La maggior parte dei non-vegani fa le stesse classiche domande:
1) Da dove prenderò le proteine?
2) Non avrò qualche tipo di carenza vitaminica?
3) Cosa faresti se fossi naufragato su un’isola deserta e la tua unica speranza di sopravvivere fosse mangiare un animale?
4) Non era vegetariano anche Hitler?
5) Che fine faranno gli animali se non li mangiamo? (Una delle mie preferite, e tra le più stupide) .
Le risposte?
1) Per nominare giusto qualche fonte: fagioli, legumi, frutta secca, tofu, tempeh, broccoli, cavolo riccio… e sì, lettori del Guardian, la quinoa.
2) C’è il rischio che qualche vegano non assuma una quantità sufficiente di vitamina B12, però molti cibi vegani ne sono arricchiti, quindi si può seguire una dieta vegana equilibrata senza bisogno di integratori.
3) Nell’eventualità molto improbabile, vi rinvio alle considerazioni sul trapianto di organi animali.
4) Fate sul serio?!
5) Vedere punto 4
Lo capisco. Molte persone non vogliono pensare di cambiare le proprie abitudini. In un mondo in cui gli animali non da compagnia sono mera merce, il desiderio di non essere parte del loro sfruttamento di massa richiede uno sforzo, richiede di impegnarsi e eventualmente di prendersi quella pastiglia di vitamine ogni tanto. E’ fin troppo facile in così tanti ambiti della vita lasciarsi corrompere dalla convenienza.
La realtà dell’allevamento animale è orrenda, non c’è da sorprendersi se i più scelgono di non pensarci o si sforzano di trovare giustificazioni per mali leggermente minori, come gli “allevamenti all’aperto”, “biologici”, “cruelty-free” e altre “carni felici”, trovate di marketing molto in voga. Dopo tutto, che differenza potete mai fare?
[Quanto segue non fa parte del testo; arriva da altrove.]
(** * Patch-to-script compiler of sfeos_helpers/database/utils.py

    A shallow embedding of [validate_refresh], [merge_to_operations],
    [check_commands], [remove_commands], [add_commands], [test_commands]
    and [operations_to_script], followed by the properties of the
    natural-language specification that concern them.

    The first part holds the definitions: the functions of utils.py, once
    as functions on values and once over a store of Python objects (for
    the properties about mutation), then the notions the theorems are stated
    with. The second part holds the theorems. *)

From Stdlib Require Import ZArith Ascii String List Numbers.DecimalString.
From stdpp Require Import gmap strings list fin_maps.

Open Scope string_scope.
Set Warnings "-register-all".

(** ** Values and rendering *)

(** Python values that travel through a patch: [None], scalars, arrays and
    mappings (a [dict] keeps its insertion order, so it is an association
    list). Floats are left out: no function here looks inside a number. *)
Inductive json : Type :=
| JNull
| JBool (b : bool)
| JNum (z : Z)
| JStr (s : string)
| JArr (l : list json)
| JObj (d : list (string * json)).

(** [str(i)] of a Python integer, as an f-string renders it. *)
Definition py_str_int (z : Z) : string := NilZero.string_of_int (Z.to_int z).

(** An f-string renders an absent ([None]) field as the text [None]. *)
Definition py_str_opt (o : option string) : string :=
  match o with Some s => s | None => "None" end.

Definition py_str_opt_int (o : option Z) : string :=
  match o with Some z => py_str_int z | None => "None" end.

(** Truth value of an optional string ([if path.nest:]): [None] and the
    empty string are false. *)
Definition truthy_str (o : option string) : bool :=
  match o with Some (String _ _) => true | _ => false end.

(** Truth value of an optional integer ([if path.index ...]): [None] and
    [0] are false. *)
Definition truthy_int (o : option Z) : bool :=
  match o with Some z => negb (Z.eqb z 0) | None => false end.

Definition is_not_None {A} (o : option A) : bool :=
  match o with Some _ => true | None => false end.

(** Lowering of ASCII text: the letters A-Z go to a-z, every other
    character of the text stays. *)
Definition lower_ascii (c : ascii) : ascii :=
  let n := nat_of_ascii c in
  if (65 <=? n)%nat && (n <=? 90)%nat then ascii_of_nat (n + 32) else c.

Fixpoint lower_ascii_text (s : string) : string :=
  match s with
  | EmptyString => EmptyString
  | String c rest => String (lower_ascii c) (lower_ascii_text rest)
  end.

(** A text all of whose characters are ASCII (below 128). *)
Fixpoint is_ascii_text (s : string) : bool :=
  match s with
  | EmptyString => true
  | String c rest => (nat_of_ascii c <? 128)%nat && is_ascii_text rest
  end.

(** [str.lower()], on texts held as their UTF-8 bytes. On ASCII text it
    is the lowering of A-Z. On a text with any other character it is the
    lowering of the Unicode tables of the interpreter, which are no part
    of this development: [unicode_lower] stands for it. *)
Definition lower (unicode_lower : string → string) (s : string) : string :=
  if is_ascii_text s then lower_ascii_text s else unicode_lower s.

(** ** Patch operations *)

Inductive Op : Type := OpAdd | OpRemove | OpReplace | OpMove | OpCopy | OpTest.

Definition Op_eqb (a b : Op) : bool :=
  match a, b with
  | OpAdd, OpAdd | OpRemove, OpRemove | OpReplace, OpReplace
  | OpMove, OpMove | OpCopy, OpCopy | OpTest, OpTest => true
  | _, _ => false
  end.

(** [op in [...]] on a Python list of operation names. *)
Definition Op_in (o : Op) (l : list Op) : bool := existsb (Op_eqb o) l.

Inductive AddReplaceTest : Type := ArtAdd | ArtReplace | ArtTest.
Inductive MoveCopy : Type := McMove | McCopy.

(** The three request classes a patch operation can be an instance of,
    over the type [V] of the values they carry ([value: Any]). *)
Inductive PatchOperation (V : Type) : Type :=
| PatchAddReplaceTest (op : AddReplaceTest) (path : string) (value : V)
| PatchRemove (path : string)
| PatchMoveCopy (op : MoveCopy) (path : string) (from_ : string).
Arguments PatchAddReplaceTest {V} op path value.
Arguments PatchRemove {V} path.
Arguments PatchMoveCopy {V} op path from_.

Definition operation_op {V} (o : PatchOperation V) : Op :=
  match o with
  | PatchAddReplaceTest ArtAdd _ _ => OpAdd
  | PatchAddReplaceTest ArtReplace _ _ => OpReplace
  | PatchAddReplaceTest ArtTest _ _ => OpTest
  | PatchRemove _ => OpRemove
  | PatchMoveCopy McMove _ _ => OpMove
  | PatchMoveCopy McCopy _ _ => OpCopy
  end.

Definition operation_path {V} (o : PatchOperation V) : string :=
  match o with
  | PatchAddReplaceTest _ p _ | PatchRemove p | PatchMoveCopy _ p _ => p
  end.

(** [operation.from_] where [hasattr(operation, "from_")], else [None]. *)
Definition operation_from_ {V} (o : PatchOperation V) : option string :=
  match o with PatchMoveCopy _ _ f => Some f | _ => None end.

(** [operation.value]; [None] stands for a missing attribute. *)
Definition operation_value {V} (o : PatchOperation V) : option V :=
  match o with PatchAddReplaceTest _ _ v => Some v | _ => None end.

(** [operation.path = p], the one assignment the module performs. *)
Definition set_operation_path {V} (p : string) (o : PatchOperation V) : PatchOperation V :=
  match o with
  | PatchAddReplaceTest k _ v => PatchAddReplaceTest k p v
  | PatchRemove _ => PatchRemove p
  | PatchMoveCopy k _ f => PatchMoveCopy k p f
  end.

(** ** Path descriptors and the command set *)

(** Modelled from the spec: the path descriptor [ElasticPath] of
    models/patch.py, which is not among the sources. The fields are the
    ones utils.py reads: the parent container [nest], the final segment as
    a [key] or as a numeric [index], the accessors [es_nest],
    [es_location] and [es_path] (parent container, element, whole path),
    the scratch variable [variable_name] and the parameter token
    [param_key]. *)
Record ElasticPath : Type := {
  path : string;
  nest : option string;
  key : option string;
  index : option Z;
  es_nest : string;
  es_location : string;
  es_path : string;
  variable_name : string;
  param_key : string
}.

(** Modelled from the spec: the command sequence [ESCommandSet] of
    models/patch.py, which is not among the sources: an insertion-ordered
    collection of statement strings with set semantics, where appending an
    already-present statement is a no-op. Iterating it yields the
    statements in insertion order. *)
Definition ESCommandSet : Type := list string.

Definition ESCommandSet_new : ESCommandSet := [].

Definition ESCommandSet_add (commands : ESCommandSet) (value : string) : ESCommandSet :=
  if decide (value ∈ commands) then commands else (commands ++ [value])%list.

(** ** Statement texts *)

Definition nest_guard (p : ElasticPath) : string :=
  "if (!ctx._source.containsKey('" +:+ py_str_opt (nest p) +:+ "'))"
  +:+ "{Debug.explain('" +:+ py_str_opt (nest p) +:+ " does not exist');}".

Definition key_guard (p : ElasticPath) : string :=
  "if (!ctx._source" +:+ es_nest p +:+ ".containsKey('" +:+ py_str_opt (key p) +:+ "'))"
  +:+ "{Debug.explain('" +:+ py_str_opt (key p) +:+ "  does not exist in "
  +:+ py_str_opt (nest p) +:+ "');}".

Definition source_index_guard (p : ElasticPath) : string :=
  "if ((ctx._source" +:+ es_location p +:+ " instanceof ArrayList"
  +:+ " && ctx._source" +:+ es_location p +:+ ".size() < " +:+ py_str_opt_int (index p) +:+ ")"
  +:+ " || (!(ctx._source" +:+ es_location p +:+ " instanceof ArrayList)"
  +:+ " && !ctx._source" +:+ es_location p +:+ ".containsKey('" +:+ py_str_opt_int (index p) +:+ "')))"
  +:+ "{Debug.explain('" +:+ path p +:+ " does not exist');}".

Definition remove_statement (p : ElasticPath) : string :=
  match index p with
  | Some i =>
      "def " +:+ variable_name p +:+ " = ctx._source" +:+ es_location p
      +:+ ".remove(" +:+ py_str_int i +:+ ");"
  | None =>
      "def " +:+ variable_name p +:+ " = ctx._source" +:+ es_nest p
      +:+ ".remove('" +:+ py_str_opt (key p) +:+ "');"
  end.

Definition add_statement (op : Op) (p : ElasticPath) (value : string) : string :=
  match index p with
  | Some i =>
      "if (ctx._source" +:+ es_location p +:+ " instanceof ArrayList)"
      +:+ "{ctx._source" +:+ es_location p +:+ "."
      +:+ (if Op_in op [OpAdd; OpMove] then "add" else "set")
      +:+ "(" +:+ py_str_int i +:+ ", " +:+ value +:+ ")}"
      +:+ "else{ctx._source." +:+ es_path p +:+ " = " +:+ value +:+ "}"
  | None => "ctx._source." +:+ es_path p +:+ " = " +:+ value +:+ ";"
  end.

Definition test_statement (p : ElasticPath) (value json_value : string) : string :=
  "if (ctx._source." +:+ es_path p +:+ " != " +:+ value +:+ ")"
  +:+ "{Debug.explain('Test failed `" +:+ path p +:+ "` | "
  +:+ json_value +:+ " != ' + ctx._source." +:+ es_path p +:+ ");}".

(** ** Guards and mutators *)

Definition check_commands (commands : ESCommandSet) (op : Op) (p : ElasticPath)
    (from_path : bool) : ESCommandSet :=
  let commands :=
    if truthy_str (nest p) then ESCommandSet_add commands (nest_guard p)
    else commands in
  let commands :=
    if truthy_int (index p) || Op_in op [OpRemove; OpReplace; OpTest] || from_path
    then ESCommandSet_add commands (key_guard p)
    else commands in
  let commands :=
    if from_path && is_not_None (index p)
    then ESCommandSet_add commands (source_index_guard p)
    else commands in
  commands.

Definition remove_commands (commands : ESCommandSet) (p : ElasticPath) : ESCommandSet :=
  ESCommandSet_add commands (remove_statement p).

(** Errors the interpreter raises on its own: a local name read before it
    is bound, a missing attribute, an object of the wrong class, and the
    recursion limit. *)
Inductive error : Type := UnboundLocalError | AttributeError | TypeError | RecursionError.

Inductive result (A : Type) : Type :=
| Ok (a : A)
| Raise (e : error).
Arguments Ok {A} a.
Arguments Raise {A} e.

#[global] Instance result_bind : MBind result :=
  λ A B k r, match r with Ok a => k a | Raise e => Raise e end.

Definition attr {A} (o : option A) : result A :=
  match o with Some a => Ok a | None => Raise AttributeError end.

Definition add_commands {V} (commands : ESCommandSet) (operation : PatchOperation V)
    (p : ElasticPath) (from_path : option ElasticPath) (params : gmap string V)
    : result (ESCommandSet * gmap string V) :=
  vp ← match from_path with
       | Some fp =>
           Ok (if Op_eqb (operation_op operation) OpMove
               then variable_name fp
               else "ctx._source." +:+ es_path fp,
               params)
       | None =>
           v ← attr (operation_value operation);
           Ok ("params." +:+ param_key p, <[param_key p := v]> params)
       end;
  Ok (ESCommandSet_add commands (add_statement (operation_op operation) p vp.1), vp.2).

(** ** The compiler *)

(** The script artifact: [{"source": ..., "lang": ..., "params": ...}]. *)
Record script (V : Type) : Type := {
  source : string;
  lang : string;
  params : gmap string V
}.
Arguments source {V} s.
Arguments lang {V} s.
Arguments params {V} s.

(** The locals of [operations_to_script] that live across iterations;
    [st_source] is [None] while the name [source] is still unbound. *)
Record locals (V : Type) : Type := {
  st_commands : ESCommandSet;
  st_params : gmap string V;
  st_source : option string
}.
Arguments st_commands {V} l.
Arguments st_params {V} l.
Arguments st_source {V} l.

Section Compiler.

Context {V : Type}.

(** The path resolver [ElasticPath(path=...)]: a function of the path
    string alone. *)
Variable resolve : string → ElasticPath.

(** [operation.json_value], the display form of the operation's value. *)
Variable json_dumps : V → string.

Definition test_commands (commands : ESCommandSet) (operation : PatchOperation V)
    (p : ElasticPath) (params : gmap string V)
    : result (ESCommandSet * gmap string V) :=
  let value := "params." +:+ param_key p in
  v ← attr (operation_value operation);
  let params := <[param_key p := v]> params in
  Ok (ESCommandSet_add commands (test_statement p value (json_dumps v)), params).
In realtà, è abbastanza semplice. Non avete bisogno di consumare alcun prodotto che provenga dagli animali per essere sani o felici. L’allevamento animale sta distruggendo il pianeta e la maggior parte degli animali impiegati per il nostro consumo vive e muore in condizioni atroci. Potreste raggiungere tantissimo con qualche piccola rinuncia -uova incluse. In fondo, l’amore per gli animali non è solo per gennaio.